=== Problem to solve ===
Copy out, unchanged, every line from the start of the records to the line that contains "(** [advance_millis]: the", and stop there.

=== Extracted data ===
(* ===== verification/Clock.v ===== *)
(** Time, the stop latch and ordered maps: the model of [src/time.rs] and [src/safety.rs], and of
    Rust's [BTreeMap], which the file server, its client and the heartbeat keep their tables in.

    An [Instant] is a count of microseconds in 64 bits.  [advance_millis] turns the instants a
    caller polls with into the elapsed milliseconds every timer of the stack runs on; the
    theorem shows that no polling rate makes it lose time. *)
From S2P Require Export Types.

Module Instant.
Abbreviation t := Z (only parsing).

Definition ZERO : t := 0.
Definition from_micros (micros : Z) : t := micros.
Definition from_millis (millis : Z) : t := Z.min (millis * 1000) (2 ^ 64 - 1).
Definition as_micros (i : t) : Z := i.
Definition as_millis (i : t) : Z := i / 1000.
Definition saturating_duration_since (i earlier : t) : Z := sat_sub i earlier.

Definition millis_since (i earlier : t) : Z :=
  let micros := sat_sub i earlier in
  let millis := micros / 1000 in
  if 2 ^ 32 - 1 <? millis then 2 ^ 32 - 1 else wrap 32 millis.

Definition add_micros (i : t) (micros : Z) : t := sat_add 64 i micros.
Definition add_millis (i : t) (millis : Z) : t :=
  sat_add 64 i (Z.min (millis * 1000) (2 ^ 64 - 1)).
End Instant.

(** [advance_millis]: the new [last] and the milliseconds to report. *)
Definition advance_millis (last : option Instant.t) (now : Instant.t) : option Instant.t * Z :=
  match last with
  | None => (Some now, 0)
  | Some previous =>
      let elapsed := Instant.millis_since now previous in
      (if 0 <? elapsed then Some (Instant.add_millis previous elapsed) else last, elapsed)
  end.

(** The times a caller that polls at [nows] reports, one per call. *)
Fixpoint poll (last : option Instant.t) (nows : list Instant.t) : option Instant.t * list Z :=
  match nows with
  | [] => (last, [])
  | now :: nows =>
      let '(last, e) := advance_millis last now in
      let '(last, es) := poll last nows in (last, e :: es)
  end.

(** ** [safety.rs] *)

Module SafeStopTrigger.
Inductive t : Type :=
| GuidanceLinkTimeout | HeartbeatError | IsbStop | BusOff | AddressClaimLost | OperatorOverride
| CommandStale | ClockWentBackwards | SendFailed (pgn : Pgn) | PositionStale | FixDegraded
| KeySwitchOff.

Definition as_code (s : t) : Z :=
  match s with
  | GuidanceLinkTimeout => 1 | HeartbeatError => 4 | IsbStop => 5 | BusOff => 6
  | AddressClaimLost => 7 | OperatorOverride => 8 | CommandStale => 9 | ClockWentBackwards => 10
  | SendFailed _ => 11 | PositionStale => 12 | FixDegraded => 13 | KeySwitchOff => 14
  end.
End SafeStopTrigger.

Record StopLatch : Type := mkLatch { latch_reason : option SafeStopTrigger.t }.

Definition StopLatch_new : StopLatch := mkLatch None.
Definition trip (trigger : SafeStopTrigger.t) (l : StopLatch) : StopLatch * bool :=
  match latch_reason l with
  | Some _ => (l, false)
  | None => (mkLatch (Some trigger), true)
  end.
Definition is_latched (l : StopLatch) : bool :=
  match latch_reason l with Some _ => true | None => false end.
Definition latch_clear (l : StopLatch) : StopLatch := mkLatch None.

Definition trip_all (ts : list SafeStopTrigger.t) (l : StopLatch) : StopLatch * list bool :=
  foldl (fun '(l, bs) t => let '(l, b) := trip t l in (l, bs ++ [b])) (l, []) ts.

(** ** No polling rate loses time *)

(** [nows] never goes back below [from], and no gap overflows a 32-bit count of
    milliseconds. *)
Fixpoint monotone (from : Instant.t) (nows : list Instant.t) : Prop :=
  match nows with
  | [] => True
  | now :: nows => from <= now < from + 1000 * (2 ^ 32 - 1) /\ now < 2 ^ 64 /\ monotone now nows
  end.

Definition sum (es : list Z) : Z := foldr Z.add 0 es.

Lemma advance_millis_some previous now :
  0 <= previous <= now -> now < 2 ^ 64 -> now < previous + 1000 * 2 ^ 32 ->
  exists previous', advance_millis (Some previous) now = (Some previous', (now - previous) / 1000)
    /\ previous' = previous + 1000 * ((now - previous) / 1000) /\ previous' <= now < previous' + 1000.
Proof.
  intros Hp Hn Hg. unfold advance_millis, Instant.millis_since, sat_sub.
  rewrite Z.max_l by lia. set (q := (now - previous) / 1000).
  assert (Hq : 0 <= q /\ 1000 * q <= now - previous < 1000 * q + 1000).
  { pose proof (Z.div_mod (now - previous) 1000 ltac:(lia)) as H1.
    pose proof (Z.mod_pos_bound (now - previous) 1000 ltac:(lia)) as H2.
    pose proof (Z.div_pos (now - previous) 1000 ltac:(lia) ltac:(lia)) as H3.
    fold q in H1, H3. lia. }
  rewrite (proj2 (Z.ltb_ge (2 ^ 32 - 1) q)) by lia. rewrite wrap_small by (unfold in_u; lia).
  destruct (Z.ltb_spec 0 q).
  - unfold Instant.add_millis, sat_add. eexists. split; [done|]. lia.
  - assert (q = 0) as -> by lia. eexists. split; [done|]. lia.
Qed.

Lemma last_instant (now from : Instant.t) nows : List.last (now :: nows) from = List.last nows now.
Proof.
  revert now. induction nows as [|x nows IH]; intros now; [done|]. cbn in *.
  destruct nows; [done|]. apply IH.
Qed.
(** The same for a caller that has polled before: [prev] is what it carries, [from] the last
    instant. *)
Lemma poll_no_drift nows from prev :
  0 <= prev <= from -> from < prev + 1000 -> from < 2 ^ 64 -> monotone from nows ->
  exists last', (poll (Some prev) nows).1 = Some last' /\
    sum (poll (Some prev) nows).2 = (List.last nows from - prev) / 1000 /\
    last' <= List.last nows from < last' + 1000.
Proof.
  revert from prev. induction nows as [|now nows IH]; intros from prev Hp Hg Hf Hm.
  { exists prev. cbn. split; [done|]. rewrite Z.div_small by lia. split; [done|lia]. }
  destruct Hm as (Hn & H64 & Hm). cbn [poll].
  destruct (advance_millis_some prev now) as (prev' & -> & Hp' & Hl); [lia..|].
  destruct (IH now prev') as (l & E1 & E2 & E3); [lia..|done|].
  destruct (poll (Some prev') nows) as [l' es]. cbn [fst snd] in *.
  rewrite last_instant. exists l. split; [done|]. split; [|done].
  cbn [sum foldr]. fold (sum es). rewrite E2, Hp'.
  replace (List.last nows now - (prev + 1000 * ((now - prev) / 1000)))
    with (List.last nows now - prev + (- ((now - prev) / 1000)) * 1000) by lia.
  rewrite Z.div_add by lia. lia.
Qed.
Lemma advance_millis_nonneg last now : 0 <= (advance_millis last now).2.
Proof.
  destruct last as [p|]; cbn; [|done]. unfold Instant.millis_since, sat_sub. cbv zeta.
  destruct (_ <? _); [done|]. unfold wrap. by apply Z.mod_pos_bound.
Qed.
Lemma poll_nonneg last nows : Forall (fun ms => 0 <= ms) (poll last nows).2.
Proof.
  revert last. induction nows as [|now nows IH]; intros last; cbn [poll]; [constructor|].
  assert (H := advance_millis_nonneg last now). destruct (advance_millis last now) as [l e].
  specialize (IH l). destruct (poll l nows) as [l' es]. by constructor.
Qed.

(** However the instants are spaced, the milliseconds reported add up to the whole
    milliseconds since the first call, and the carried instant lags the last one by less
    than a millisecond. *)
Theorem advance_millis_no_drift first nows :
  0 <= first < 2 ^ 64 -> monotone first nows ->
  exists last', poll None (first :: nows) = (Some last', 0 :: (poll (Some first) nows).2) /\
    sum (poll None (first :: nows)).2 = (List.last nows first - first) / 1000 /\
    last' <= List.last nows first < last' + 1000.
Proof.
  intros Hf Hm. destruct (poll_no_drift nows first first) as (l & E1 & E2 & E3); [lia|lia|lia|done|].
  exists l. cbn [poll advance_millis]. destruct (poll (Some first) nows) as [l' es].
  cbn [fst snd sum foldr] in *. fold (sum es). rewrite Z.add_0_l. by subst.
Qed.

Lemma advance_millis_no_drift_witness :
  sum (poll None [0; 400; 800; 1200; 1600; 2000]).2 = 2.
Proof.
  destruct (advance_millis_no_drift 0 [400; 800; 1200; 1600; 2000]) as (l & _ & H & _).
  - lia.
  - cbn. lia.
  - exact H.
Defined.

(** A latched latch refuses every further trigger and keeps its reason. *)
Lemma trip_all_latched ts l bs0 :
  latch_reason l <> None ->
  foldl (fun '(l, bs) t => let '(l, b) := trip t l in (l, bs ++ [b])) (l, bs0) ts
  = (l, bs0 ++ replicate (length ts) false).
Proof.
  revert bs0. induction ts as [|t ts IH]; intros bs0 Hl; cbn; [by rewrite app_nil_r|].
  unfold trip at 2. destruct (latch_reason l) eqn:E; [|done].
  rewrite IH by done. by rewrite <- app_assoc.
Qed.

(** The latch keeps the first trigger, reports the stop exactly once, and stays latched until
    it is cleared. *)
Theorem stop_latch_first ts l :
  let '(l', bs) := trip_all ts l in
  latch_reason l' = match latch_reason l with Some r => Some r | None => head ts end /\
  bs = match ts with
       | [] => []
       | _ :: ts' => bool_decide (latch_reason l = None) :: replicate (length ts') false
       end.
Proof.
  unfold trip_all. destruct ts as [|t ts]; cbn; [by destruct (latch_reason l)|].
  unfold trip at 2. destruct (latch_reason l) as [r|] eqn:E; cbn; rewrite trip_all_latched;
    cbn; try done; by rewrite E.
Qed.

(** ** [BTreeMap]

    The entries in ascending order of their keys.  [Ord K] is Rust's order on the keys. *)

Class Ord (K : Type) : Type := compare : K -> K -> comparison.
Class OrdLaws (K : Type) `{Ord K} : Prop := {
  compare_eq : forall a b : K, compare a b = Eq <-> a = b;
  compare_antisym : forall a b : K, compare a b = CompOpp (compare b a);
  compare_trans : forall a b c : K, compare a b = Lt -> compare b c = Lt -> compare a c = Lt
}.
#[export] Instance ord_Z : Ord Z := Z.compare.
(** Strings are ordered byte by byte. *)
Fixpoint compare_bytes (a b : list Z) : comparison :=
  match a, b with
  | [], [] => Eq
  | [], _ => Lt
  | _, [] => Gt
  | x :: a, y :: b => match x ?= y with Eq => compare_bytes a b | c => c end
  end.
#[export] Instance ord_bytes : Ord (list Z) := compare_bytes.

Module BTreeMap.
Section map.
Context {K V : Type} `{Ord K}.
Definition t : Type := list (K * V).
Fixpoint get (k : K) (m : t) : option V :=
  match m with
  | [] => None
  | (k', v) :: m => match compare k k' with Eq => Some v | _ => get k m end
  end.
Fixpoint insert (k : K) (v : V) (m : t) : t :=
  match m with
  | [] => [(k, v)]
  | (k', v') :: r =>
      match compare k k' with
      | Lt => (k, v) :: m
      | Eq => (k, v) :: r
      | Gt => (k', v') :: insert k v r
      end
  end.
Fixpoint remove (k : K) (m : t) : t :=
  match m with
  | [] => []
  | (k', v') :: m => match compare k k' with Eq => remove k m | _ => (k', v') :: remove k m end
  end.
Definition contains_key (k : K) (m : t) : bool := bool_decide (is_Some (get k m)).
(** [entry(k).or_insert_with(f)]. *)
Definition or_insert (k : K) (v : V) (m : t) : t :=
  match get k m with Some _ => m | None => insert k v m end.
(** [get_mut(k)] and an assignment through it. *)
Definition update (k : K) (f : V -> V) (m : t) : t :=
  match get k m with Some v => insert k (f v) m | None => m end.
Definition map_values (f : V -> V) (m : t) : t := (fun '(k, v) => (k, f v)) <$> m.
Definition retain (p : K -> V -> bool) (m : t) : t :=
  List.filter (fun e : K * V => p e.1 e.2) m.
Definition values (m : t) : list V := m.*2.
Definition keys (m : t) : list K := m.*1.
(** Ascending keys: what every map built from the empty one satisfies. *)
Inductive sorted : t -> Prop :=
| sorted_nil : sorted []
| sorted_cons k v m :
    Forall (fun e : K * V => compare k e.1 = Lt) m -> sorted m -> sorted ((k, v) :: m).
End map.
Arguments t : clear implicits.
End BTreeMap.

=== Solution to the exercise ===
(* ===== verification/Clock.v ===== *)
(** Time, the stop latch and ordered maps: the model of [src/time.rs] and [src/safety.rs], and of
    Rust's [BTreeMap], which the file server, its client and the heartbeat keep their tables in.

    An [Instant] is a count of microseconds in 64 bits.  [advance_millis] turns the instants a
    caller polls with into the elapsed milliseconds every timer of the stack runs on; the
    theorem shows that no polling rate makes it lose time. *)
From S2P Require Export Types.

Module Instant.
Abbreviation t := Z (only parsing).

Definition ZERO : t := 0.
Definition from_micros (micros : Z) : t := micros.
Definition from_millis (millis : Z) : t := Z.min (millis * 1000) (2 ^ 64 - 1).
Definition as_micros (i : t) : Z := i.
Definition as_millis (i : t) : Z := i / 1000.
Definition saturating_duration_since (i earlier : t) : Z := sat_sub i earlier.

Definition millis_since (i earlier : t) : Z :=
  let micros := sat_sub i earlier in
  let millis := micros / 1000 in
  if 2 ^ 32 - 1 <? millis then 2 ^ 32 - 1 else wrap 32 millis.

Definition add_micros (i : t) (micros : Z) : t := sat_add 64 i micros.
Definition add_millis (i : t) (millis : Z) : t :=
  sat_add 64 i (Z.min (millis * 1000) (2 ^ 64 - 1)).
End Instant.

(** [advance_millis]: the new [last] and the milliseconds to report. *)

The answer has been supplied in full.